Task brief:
Starting at the line that contains "rewrite IH by" and ending at the line that contains "- pose proof", the lines below are to be given again exactly, with nothing added.

Input records:
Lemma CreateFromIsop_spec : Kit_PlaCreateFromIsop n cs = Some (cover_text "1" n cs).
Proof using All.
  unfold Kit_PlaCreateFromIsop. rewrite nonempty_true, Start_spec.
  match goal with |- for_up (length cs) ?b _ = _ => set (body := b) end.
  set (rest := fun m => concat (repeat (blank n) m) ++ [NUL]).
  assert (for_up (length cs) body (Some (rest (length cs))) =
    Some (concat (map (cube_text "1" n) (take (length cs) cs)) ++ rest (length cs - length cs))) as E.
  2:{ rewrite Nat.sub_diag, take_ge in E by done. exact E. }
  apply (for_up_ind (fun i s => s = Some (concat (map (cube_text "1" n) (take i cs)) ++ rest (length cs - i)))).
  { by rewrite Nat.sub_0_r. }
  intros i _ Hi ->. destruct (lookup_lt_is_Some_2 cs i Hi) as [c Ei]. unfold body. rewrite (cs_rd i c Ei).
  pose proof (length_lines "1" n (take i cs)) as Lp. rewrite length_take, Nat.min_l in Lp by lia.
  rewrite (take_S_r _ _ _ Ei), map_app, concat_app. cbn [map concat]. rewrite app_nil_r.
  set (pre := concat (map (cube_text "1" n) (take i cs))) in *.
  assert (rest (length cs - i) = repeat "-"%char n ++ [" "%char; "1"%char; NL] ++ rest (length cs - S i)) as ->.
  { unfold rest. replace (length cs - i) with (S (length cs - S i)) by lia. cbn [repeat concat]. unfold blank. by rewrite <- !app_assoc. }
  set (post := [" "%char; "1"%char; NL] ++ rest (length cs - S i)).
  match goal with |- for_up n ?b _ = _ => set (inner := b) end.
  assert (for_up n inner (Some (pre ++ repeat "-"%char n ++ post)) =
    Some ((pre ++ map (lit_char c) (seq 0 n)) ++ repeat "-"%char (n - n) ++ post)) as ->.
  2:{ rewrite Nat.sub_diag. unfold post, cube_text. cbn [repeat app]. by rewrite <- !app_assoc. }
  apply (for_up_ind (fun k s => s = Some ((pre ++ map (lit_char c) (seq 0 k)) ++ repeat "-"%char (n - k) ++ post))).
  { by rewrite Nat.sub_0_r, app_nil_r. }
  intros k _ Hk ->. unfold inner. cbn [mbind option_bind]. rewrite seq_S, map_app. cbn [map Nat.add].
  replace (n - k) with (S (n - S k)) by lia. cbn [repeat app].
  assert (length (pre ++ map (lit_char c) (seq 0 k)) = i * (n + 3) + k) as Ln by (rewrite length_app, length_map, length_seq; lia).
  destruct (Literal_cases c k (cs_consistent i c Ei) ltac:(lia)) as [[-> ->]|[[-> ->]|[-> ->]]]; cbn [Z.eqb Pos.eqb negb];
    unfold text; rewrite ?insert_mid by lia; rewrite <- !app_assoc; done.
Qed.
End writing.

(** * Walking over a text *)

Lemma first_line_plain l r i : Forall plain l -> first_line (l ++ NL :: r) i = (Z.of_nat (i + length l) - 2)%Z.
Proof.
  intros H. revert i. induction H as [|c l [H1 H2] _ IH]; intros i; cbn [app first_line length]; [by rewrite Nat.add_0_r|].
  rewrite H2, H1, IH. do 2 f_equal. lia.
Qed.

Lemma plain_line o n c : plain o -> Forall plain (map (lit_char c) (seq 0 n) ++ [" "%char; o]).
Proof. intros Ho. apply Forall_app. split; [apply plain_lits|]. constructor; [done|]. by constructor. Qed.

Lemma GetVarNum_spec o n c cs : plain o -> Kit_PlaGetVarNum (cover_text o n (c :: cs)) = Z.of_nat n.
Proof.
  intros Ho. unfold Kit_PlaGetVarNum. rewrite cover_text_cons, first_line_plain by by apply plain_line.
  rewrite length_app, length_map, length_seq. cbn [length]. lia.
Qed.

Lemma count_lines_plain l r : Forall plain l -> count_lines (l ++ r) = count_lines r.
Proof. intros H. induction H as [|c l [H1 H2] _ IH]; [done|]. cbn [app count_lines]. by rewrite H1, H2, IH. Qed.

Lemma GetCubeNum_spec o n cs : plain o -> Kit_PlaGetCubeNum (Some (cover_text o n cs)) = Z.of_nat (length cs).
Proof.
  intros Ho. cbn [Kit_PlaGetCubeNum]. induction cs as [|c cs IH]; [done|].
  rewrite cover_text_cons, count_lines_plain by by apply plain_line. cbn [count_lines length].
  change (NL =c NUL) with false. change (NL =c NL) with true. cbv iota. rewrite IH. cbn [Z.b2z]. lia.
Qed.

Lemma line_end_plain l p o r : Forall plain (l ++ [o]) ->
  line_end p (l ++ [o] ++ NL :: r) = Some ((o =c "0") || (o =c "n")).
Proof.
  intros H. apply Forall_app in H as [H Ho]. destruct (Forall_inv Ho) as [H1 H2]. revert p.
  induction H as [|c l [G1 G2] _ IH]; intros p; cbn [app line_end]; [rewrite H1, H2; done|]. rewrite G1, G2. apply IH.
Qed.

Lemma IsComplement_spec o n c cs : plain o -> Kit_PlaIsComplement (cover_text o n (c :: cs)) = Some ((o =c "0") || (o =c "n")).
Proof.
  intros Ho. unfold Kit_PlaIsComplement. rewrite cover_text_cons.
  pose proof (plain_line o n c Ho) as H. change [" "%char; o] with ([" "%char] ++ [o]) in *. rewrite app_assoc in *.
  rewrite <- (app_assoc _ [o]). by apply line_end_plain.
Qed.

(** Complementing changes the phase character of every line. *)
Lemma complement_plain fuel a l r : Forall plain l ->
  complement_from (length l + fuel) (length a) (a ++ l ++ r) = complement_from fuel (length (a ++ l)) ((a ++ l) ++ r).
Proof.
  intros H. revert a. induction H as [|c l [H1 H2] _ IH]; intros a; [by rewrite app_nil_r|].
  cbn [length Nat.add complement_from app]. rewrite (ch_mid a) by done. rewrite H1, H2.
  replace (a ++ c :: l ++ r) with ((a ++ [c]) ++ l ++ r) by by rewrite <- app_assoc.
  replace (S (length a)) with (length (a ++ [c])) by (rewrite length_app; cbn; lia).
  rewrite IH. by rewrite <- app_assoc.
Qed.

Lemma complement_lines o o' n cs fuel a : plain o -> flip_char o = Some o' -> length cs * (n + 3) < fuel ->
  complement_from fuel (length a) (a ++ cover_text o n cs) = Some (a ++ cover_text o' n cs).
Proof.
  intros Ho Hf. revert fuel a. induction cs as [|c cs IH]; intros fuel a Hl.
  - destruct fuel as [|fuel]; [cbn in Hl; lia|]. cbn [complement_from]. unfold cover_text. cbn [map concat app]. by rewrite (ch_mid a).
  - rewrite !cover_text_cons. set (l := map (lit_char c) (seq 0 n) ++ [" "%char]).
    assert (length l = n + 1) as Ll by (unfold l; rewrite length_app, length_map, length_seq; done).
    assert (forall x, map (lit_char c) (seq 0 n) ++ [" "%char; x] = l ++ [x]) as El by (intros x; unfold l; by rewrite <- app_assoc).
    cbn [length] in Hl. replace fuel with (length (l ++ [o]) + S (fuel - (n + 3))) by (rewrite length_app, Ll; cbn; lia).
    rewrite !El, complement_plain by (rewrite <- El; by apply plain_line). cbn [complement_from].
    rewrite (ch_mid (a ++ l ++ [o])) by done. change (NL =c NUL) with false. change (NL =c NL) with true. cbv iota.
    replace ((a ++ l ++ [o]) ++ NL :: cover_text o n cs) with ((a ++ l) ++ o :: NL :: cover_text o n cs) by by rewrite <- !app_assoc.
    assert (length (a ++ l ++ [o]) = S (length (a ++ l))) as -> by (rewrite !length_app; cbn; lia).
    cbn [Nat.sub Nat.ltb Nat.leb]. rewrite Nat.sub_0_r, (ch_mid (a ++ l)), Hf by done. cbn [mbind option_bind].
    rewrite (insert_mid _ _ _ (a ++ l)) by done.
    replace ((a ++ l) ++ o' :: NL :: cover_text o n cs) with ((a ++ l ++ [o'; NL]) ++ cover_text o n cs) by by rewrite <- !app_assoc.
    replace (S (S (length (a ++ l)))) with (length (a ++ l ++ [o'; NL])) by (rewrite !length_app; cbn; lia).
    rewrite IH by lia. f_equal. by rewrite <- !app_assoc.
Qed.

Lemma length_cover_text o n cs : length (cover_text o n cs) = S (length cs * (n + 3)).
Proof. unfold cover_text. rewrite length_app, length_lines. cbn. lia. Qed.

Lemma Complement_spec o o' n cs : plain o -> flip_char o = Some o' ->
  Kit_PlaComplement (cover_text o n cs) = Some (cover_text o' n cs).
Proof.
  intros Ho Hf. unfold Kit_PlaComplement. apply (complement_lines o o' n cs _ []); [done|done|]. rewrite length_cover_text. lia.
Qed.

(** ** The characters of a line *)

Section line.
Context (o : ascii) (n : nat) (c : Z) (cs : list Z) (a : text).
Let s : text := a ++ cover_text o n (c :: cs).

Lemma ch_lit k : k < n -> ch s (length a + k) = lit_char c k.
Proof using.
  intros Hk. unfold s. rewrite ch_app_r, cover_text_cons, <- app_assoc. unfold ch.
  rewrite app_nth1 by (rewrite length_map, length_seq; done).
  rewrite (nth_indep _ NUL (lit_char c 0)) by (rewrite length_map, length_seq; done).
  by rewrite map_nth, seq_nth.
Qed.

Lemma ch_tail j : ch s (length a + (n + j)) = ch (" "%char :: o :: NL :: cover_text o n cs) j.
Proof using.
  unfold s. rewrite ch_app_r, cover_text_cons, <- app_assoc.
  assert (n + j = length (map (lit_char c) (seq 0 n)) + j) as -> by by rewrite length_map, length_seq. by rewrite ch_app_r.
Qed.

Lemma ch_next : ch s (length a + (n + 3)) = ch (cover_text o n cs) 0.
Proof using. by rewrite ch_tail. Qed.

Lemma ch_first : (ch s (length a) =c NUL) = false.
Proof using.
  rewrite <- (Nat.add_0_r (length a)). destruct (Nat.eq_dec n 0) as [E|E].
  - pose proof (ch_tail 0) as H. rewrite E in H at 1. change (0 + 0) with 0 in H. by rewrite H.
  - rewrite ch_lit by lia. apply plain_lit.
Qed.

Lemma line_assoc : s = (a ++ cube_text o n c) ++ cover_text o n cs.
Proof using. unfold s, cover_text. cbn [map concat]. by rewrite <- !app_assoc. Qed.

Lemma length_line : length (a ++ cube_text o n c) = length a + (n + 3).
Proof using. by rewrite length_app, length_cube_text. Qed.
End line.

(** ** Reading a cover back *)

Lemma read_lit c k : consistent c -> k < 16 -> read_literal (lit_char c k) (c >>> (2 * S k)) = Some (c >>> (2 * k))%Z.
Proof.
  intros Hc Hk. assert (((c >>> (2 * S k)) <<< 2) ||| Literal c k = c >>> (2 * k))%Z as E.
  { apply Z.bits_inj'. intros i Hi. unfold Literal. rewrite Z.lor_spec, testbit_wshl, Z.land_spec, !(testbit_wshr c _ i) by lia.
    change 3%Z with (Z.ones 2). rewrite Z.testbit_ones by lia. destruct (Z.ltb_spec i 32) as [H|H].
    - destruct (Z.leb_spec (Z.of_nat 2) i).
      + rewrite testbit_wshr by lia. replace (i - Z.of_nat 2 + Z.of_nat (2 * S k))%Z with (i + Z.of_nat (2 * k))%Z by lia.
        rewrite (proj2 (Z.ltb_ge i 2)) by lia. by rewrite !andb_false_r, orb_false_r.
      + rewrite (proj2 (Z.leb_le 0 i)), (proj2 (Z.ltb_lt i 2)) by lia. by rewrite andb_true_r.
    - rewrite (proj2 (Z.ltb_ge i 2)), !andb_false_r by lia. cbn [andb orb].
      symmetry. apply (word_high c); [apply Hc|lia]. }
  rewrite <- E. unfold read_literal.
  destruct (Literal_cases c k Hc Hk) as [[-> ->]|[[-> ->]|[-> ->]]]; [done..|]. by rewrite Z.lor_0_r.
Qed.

Exercise solution:
    rewrite IH by lia. f_equal. by rewrite <- !app_assoc.
Qed.

Lemma length_cover_text o n cs : length (cover_text o n cs) = S (length cs * (n + 3)).
Proof. unfold cover_text. rewrite length_app, length_lines. cbn. lia. Qed.

Lemma Complement_spec o o' n cs : plain o -> flip_char o = Some o' ->
  Kit_PlaComplement (cover_text o n cs) = Some (cover_text o' n cs).
Proof.
  intros Ho Hf. unfold Kit_PlaComplement. apply (complement_lines o o' n cs _ []); [done|done|]. rewrite length_cover_text. lia.
Qed.

(** ** The characters of a line *)

Section line.
Context (o : ascii) (n : nat) (c : Z) (cs : list Z) (a : text).
Let s : text := a ++ cover_text o n (c :: cs).

Lemma ch_lit k : k < n -> ch s (length a + k) = lit_char c k.
Proof using.
  intros Hk. unfold s. rewrite ch_app_r, cover_text_cons, <- app_assoc. unfold ch.
  rewrite app_nth1 by (rewrite length_map, length_seq; done).
  rewrite (nth_indep _ NUL (lit_char c 0)) by (rewrite length_map, length_seq; done).
  by rewrite map_nth, seq_nth.
Qed.

Lemma ch_tail j : ch s (length a + (n + j)) = ch (" "%char :: o :: NL :: cover_text o n cs) j.
Proof using.
  unfold s. rewrite ch_app_r, cover_text_cons, <- app_assoc.
  assert (n + j = length (map (lit_char c) (seq 0 n)) + j) as -> by by rewrite length_map, length_seq. by rewrite ch_app_r.
Qed.

Lemma ch_next : ch s (length a + (n + 3)) = ch (cover_text o n cs) 0.
Proof using. by rewrite ch_tail. Qed.

Lemma ch_first : (ch s (length a) =c NUL) = false.
Proof using.
  rewrite <- (Nat.add_0_r (length a)). destruct (Nat.eq_dec n 0) as [E|E].
  - pose proof (ch_tail 0) as H. rewrite E in H at 1. change (0 + 0) with 0 in H. by rewrite H.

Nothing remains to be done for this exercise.